■ Problem details:
Repeat verbatim, and only, the lines of the data below, beginning at the line that contains "unfold write_outcome. destruct" and stopping after the line that contains "offset overflow the".

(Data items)
────
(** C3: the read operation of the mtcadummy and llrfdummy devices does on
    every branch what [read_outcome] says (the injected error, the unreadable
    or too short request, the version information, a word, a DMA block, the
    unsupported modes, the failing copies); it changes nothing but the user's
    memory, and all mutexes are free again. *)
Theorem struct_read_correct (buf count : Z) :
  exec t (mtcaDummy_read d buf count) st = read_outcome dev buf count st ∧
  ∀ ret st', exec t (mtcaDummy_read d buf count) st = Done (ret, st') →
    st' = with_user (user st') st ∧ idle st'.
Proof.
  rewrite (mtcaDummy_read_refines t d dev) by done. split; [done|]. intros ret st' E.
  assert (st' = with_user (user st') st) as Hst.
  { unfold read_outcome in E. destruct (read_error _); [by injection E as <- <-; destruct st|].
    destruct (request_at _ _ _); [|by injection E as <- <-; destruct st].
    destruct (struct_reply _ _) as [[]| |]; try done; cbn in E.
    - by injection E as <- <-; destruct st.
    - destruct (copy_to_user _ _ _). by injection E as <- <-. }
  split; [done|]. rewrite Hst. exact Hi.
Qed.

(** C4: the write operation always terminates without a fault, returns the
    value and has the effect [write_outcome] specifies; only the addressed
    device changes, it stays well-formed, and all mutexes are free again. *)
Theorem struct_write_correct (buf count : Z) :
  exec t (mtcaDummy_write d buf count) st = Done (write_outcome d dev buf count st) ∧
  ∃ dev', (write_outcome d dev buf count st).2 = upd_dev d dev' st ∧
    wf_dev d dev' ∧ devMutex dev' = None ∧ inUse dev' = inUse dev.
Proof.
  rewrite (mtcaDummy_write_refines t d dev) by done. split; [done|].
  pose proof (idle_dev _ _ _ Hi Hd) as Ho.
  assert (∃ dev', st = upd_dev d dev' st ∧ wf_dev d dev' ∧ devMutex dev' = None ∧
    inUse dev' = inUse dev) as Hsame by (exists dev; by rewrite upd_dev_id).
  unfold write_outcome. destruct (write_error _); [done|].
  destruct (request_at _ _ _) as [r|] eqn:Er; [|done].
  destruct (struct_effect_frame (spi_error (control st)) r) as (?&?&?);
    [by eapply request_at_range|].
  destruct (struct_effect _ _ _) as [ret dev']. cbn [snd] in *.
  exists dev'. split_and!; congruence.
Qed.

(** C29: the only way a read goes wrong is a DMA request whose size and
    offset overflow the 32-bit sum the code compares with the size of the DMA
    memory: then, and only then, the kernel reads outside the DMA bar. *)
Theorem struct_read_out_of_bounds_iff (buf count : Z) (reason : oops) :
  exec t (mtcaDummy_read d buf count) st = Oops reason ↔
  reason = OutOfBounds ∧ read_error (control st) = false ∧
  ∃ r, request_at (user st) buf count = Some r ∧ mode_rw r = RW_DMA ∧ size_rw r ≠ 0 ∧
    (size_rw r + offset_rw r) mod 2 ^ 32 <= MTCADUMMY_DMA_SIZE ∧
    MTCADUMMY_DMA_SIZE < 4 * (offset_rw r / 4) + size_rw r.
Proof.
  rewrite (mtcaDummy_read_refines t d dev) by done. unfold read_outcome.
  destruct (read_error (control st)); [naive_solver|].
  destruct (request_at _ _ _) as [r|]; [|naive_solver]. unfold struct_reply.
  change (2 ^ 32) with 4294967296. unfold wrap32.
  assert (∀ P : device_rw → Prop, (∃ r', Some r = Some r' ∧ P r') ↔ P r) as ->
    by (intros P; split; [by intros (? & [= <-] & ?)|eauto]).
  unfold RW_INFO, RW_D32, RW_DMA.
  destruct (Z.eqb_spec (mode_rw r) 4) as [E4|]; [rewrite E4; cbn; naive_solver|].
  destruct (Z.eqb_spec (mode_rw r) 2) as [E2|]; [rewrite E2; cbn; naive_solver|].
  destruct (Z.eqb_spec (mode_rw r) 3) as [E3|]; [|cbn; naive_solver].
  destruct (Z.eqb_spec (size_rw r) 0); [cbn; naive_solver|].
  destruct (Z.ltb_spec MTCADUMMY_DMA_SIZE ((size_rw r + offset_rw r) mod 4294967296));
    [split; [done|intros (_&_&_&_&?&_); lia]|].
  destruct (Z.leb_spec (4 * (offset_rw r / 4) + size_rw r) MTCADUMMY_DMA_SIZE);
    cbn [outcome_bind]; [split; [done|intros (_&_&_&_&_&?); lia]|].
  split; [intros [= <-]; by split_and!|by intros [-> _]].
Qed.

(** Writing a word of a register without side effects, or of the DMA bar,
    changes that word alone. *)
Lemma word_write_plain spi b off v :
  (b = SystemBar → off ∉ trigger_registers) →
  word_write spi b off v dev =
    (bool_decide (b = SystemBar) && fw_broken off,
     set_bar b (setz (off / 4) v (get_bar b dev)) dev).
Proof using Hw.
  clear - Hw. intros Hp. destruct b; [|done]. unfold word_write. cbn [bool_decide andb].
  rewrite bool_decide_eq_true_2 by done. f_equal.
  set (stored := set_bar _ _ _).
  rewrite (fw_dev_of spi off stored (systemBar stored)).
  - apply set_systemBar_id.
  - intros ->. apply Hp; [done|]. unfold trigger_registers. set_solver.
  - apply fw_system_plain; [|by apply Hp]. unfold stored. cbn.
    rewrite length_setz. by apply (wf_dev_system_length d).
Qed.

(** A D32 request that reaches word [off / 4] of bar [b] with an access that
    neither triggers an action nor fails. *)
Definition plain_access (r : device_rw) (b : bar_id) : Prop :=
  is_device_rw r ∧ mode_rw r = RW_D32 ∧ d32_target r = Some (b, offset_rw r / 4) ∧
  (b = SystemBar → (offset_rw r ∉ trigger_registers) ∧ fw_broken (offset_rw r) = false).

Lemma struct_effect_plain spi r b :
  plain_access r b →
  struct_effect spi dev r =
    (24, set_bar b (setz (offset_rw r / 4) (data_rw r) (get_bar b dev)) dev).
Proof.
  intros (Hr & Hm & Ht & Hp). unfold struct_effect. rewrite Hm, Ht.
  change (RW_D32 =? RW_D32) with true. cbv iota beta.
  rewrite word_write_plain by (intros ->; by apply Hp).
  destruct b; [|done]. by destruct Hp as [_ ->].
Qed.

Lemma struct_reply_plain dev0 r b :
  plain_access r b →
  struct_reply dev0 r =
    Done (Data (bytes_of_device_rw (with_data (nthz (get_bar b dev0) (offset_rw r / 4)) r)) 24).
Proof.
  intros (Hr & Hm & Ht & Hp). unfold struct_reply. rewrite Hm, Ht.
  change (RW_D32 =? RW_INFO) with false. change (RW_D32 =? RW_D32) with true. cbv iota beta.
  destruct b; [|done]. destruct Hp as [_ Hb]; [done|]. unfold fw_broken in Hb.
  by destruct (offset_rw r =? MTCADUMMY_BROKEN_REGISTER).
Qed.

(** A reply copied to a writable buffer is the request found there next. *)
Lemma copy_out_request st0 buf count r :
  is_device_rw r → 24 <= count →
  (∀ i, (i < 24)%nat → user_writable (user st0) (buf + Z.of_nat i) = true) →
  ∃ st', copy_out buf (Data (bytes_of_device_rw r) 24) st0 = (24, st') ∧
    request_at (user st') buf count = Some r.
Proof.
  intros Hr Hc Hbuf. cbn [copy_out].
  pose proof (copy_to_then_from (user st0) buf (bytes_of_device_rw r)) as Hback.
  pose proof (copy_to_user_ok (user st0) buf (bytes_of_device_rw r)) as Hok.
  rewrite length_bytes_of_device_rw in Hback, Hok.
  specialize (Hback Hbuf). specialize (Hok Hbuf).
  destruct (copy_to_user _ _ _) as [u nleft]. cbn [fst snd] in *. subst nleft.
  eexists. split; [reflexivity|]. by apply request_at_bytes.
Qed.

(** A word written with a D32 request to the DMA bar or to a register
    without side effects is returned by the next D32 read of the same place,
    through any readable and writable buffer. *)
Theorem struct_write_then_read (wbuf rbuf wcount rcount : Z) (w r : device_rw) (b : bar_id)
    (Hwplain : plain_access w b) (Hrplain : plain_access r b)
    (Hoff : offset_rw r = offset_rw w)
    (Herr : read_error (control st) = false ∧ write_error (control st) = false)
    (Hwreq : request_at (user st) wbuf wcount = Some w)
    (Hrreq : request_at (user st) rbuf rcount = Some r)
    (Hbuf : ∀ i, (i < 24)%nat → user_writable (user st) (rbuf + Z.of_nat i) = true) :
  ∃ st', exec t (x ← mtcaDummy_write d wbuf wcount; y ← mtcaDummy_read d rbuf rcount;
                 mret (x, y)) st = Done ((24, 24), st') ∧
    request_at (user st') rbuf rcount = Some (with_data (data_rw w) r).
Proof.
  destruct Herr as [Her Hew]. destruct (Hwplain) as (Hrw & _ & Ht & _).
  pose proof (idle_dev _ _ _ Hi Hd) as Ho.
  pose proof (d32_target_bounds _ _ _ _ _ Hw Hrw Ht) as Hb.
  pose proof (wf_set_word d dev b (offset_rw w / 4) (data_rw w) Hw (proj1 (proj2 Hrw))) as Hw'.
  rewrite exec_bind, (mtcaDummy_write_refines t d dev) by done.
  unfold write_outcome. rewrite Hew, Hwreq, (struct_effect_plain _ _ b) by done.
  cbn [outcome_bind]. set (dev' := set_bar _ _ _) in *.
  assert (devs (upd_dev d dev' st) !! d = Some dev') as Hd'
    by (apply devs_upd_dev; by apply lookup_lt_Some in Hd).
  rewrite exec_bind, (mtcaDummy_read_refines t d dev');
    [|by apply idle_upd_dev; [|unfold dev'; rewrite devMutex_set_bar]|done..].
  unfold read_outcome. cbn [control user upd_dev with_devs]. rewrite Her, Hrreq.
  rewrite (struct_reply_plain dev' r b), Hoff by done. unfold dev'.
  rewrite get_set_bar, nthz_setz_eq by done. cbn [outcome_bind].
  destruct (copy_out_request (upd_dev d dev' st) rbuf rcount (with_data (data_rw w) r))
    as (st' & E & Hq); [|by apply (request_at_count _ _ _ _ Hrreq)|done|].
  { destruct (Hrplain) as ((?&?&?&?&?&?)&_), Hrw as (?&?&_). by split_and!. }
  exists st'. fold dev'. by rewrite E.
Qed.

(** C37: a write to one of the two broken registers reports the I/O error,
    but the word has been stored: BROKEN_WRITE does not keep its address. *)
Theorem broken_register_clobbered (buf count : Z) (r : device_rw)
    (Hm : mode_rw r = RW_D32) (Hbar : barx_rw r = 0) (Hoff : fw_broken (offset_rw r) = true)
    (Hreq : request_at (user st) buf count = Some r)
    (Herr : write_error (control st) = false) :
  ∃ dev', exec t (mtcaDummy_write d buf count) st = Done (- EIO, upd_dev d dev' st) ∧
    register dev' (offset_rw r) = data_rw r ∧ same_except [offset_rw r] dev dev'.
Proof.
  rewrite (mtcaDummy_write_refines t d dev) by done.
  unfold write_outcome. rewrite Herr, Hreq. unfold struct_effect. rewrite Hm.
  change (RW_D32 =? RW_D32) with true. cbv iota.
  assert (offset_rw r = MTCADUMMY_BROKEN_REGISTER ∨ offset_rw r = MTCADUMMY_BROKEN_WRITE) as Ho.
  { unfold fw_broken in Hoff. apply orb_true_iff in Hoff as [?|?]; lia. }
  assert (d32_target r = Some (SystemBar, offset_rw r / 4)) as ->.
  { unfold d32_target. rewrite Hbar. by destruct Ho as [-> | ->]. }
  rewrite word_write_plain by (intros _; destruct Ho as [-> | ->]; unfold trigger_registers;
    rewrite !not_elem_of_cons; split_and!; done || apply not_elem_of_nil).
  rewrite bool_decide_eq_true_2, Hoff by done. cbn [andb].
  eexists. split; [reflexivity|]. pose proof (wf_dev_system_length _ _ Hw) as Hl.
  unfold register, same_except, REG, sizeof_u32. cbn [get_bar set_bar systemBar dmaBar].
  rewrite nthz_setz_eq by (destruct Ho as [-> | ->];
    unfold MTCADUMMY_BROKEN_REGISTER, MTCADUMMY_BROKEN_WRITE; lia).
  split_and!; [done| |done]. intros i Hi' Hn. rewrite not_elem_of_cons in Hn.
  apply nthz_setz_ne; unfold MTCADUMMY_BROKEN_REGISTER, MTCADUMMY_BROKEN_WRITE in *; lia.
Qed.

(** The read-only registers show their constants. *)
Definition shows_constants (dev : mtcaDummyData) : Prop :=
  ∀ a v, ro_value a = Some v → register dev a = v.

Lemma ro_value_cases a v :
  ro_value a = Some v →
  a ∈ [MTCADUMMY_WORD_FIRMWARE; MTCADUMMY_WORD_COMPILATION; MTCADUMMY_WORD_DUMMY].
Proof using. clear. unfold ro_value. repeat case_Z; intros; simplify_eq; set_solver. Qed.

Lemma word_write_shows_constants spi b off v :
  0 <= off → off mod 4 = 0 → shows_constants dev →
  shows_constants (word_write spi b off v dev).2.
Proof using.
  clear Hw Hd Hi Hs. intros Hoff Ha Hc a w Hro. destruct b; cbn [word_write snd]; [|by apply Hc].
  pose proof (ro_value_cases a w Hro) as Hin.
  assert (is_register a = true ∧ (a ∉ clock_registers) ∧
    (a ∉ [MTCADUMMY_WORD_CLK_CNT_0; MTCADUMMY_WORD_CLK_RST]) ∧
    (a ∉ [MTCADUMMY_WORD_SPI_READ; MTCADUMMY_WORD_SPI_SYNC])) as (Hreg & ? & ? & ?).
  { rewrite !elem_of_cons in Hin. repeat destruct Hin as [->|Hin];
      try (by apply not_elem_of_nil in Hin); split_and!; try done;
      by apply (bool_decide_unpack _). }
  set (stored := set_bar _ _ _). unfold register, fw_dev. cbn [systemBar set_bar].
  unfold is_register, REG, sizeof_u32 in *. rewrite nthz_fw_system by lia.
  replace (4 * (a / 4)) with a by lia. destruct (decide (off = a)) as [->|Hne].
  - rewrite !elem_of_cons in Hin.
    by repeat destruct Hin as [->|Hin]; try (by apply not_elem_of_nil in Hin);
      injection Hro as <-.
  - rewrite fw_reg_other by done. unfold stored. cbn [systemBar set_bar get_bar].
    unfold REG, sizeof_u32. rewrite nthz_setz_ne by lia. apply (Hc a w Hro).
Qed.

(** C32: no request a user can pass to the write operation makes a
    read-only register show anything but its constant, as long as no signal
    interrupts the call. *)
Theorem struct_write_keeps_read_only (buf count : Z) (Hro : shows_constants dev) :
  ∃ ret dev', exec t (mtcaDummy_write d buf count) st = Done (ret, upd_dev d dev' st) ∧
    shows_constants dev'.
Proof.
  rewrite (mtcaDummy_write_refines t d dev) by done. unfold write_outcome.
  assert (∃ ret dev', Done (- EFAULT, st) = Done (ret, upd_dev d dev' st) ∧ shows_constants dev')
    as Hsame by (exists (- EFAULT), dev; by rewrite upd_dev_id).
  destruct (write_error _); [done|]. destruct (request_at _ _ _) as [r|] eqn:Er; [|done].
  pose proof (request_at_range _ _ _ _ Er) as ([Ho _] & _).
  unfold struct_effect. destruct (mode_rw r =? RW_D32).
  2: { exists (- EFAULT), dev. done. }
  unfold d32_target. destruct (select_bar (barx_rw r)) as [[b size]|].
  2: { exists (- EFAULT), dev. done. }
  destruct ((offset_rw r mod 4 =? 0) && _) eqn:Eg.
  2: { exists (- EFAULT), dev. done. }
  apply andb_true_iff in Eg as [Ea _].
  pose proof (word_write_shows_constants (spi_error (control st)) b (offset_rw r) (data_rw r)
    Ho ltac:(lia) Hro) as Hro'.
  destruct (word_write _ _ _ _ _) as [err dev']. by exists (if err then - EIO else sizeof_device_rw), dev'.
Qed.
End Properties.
────
■ Exercise output:
  unfold write_outcome. destruct (write_error _); [done|].
  destruct (request_at _ _ _) as [r|] eqn:Er; [|done].
  destruct (struct_effect_frame (spi_error (control st)) r) as (?&?&?);
    [by eapply request_at_range|].
  destruct (struct_effect _ _ _) as [ret dev']. cbn [snd] in *.
  exists dev'. split_and!; congruence.
Qed.

(** C29: the only way a read goes wrong is a DMA request whose size and
    offset overflow the 32-bit sum the code compares with the size of the DMA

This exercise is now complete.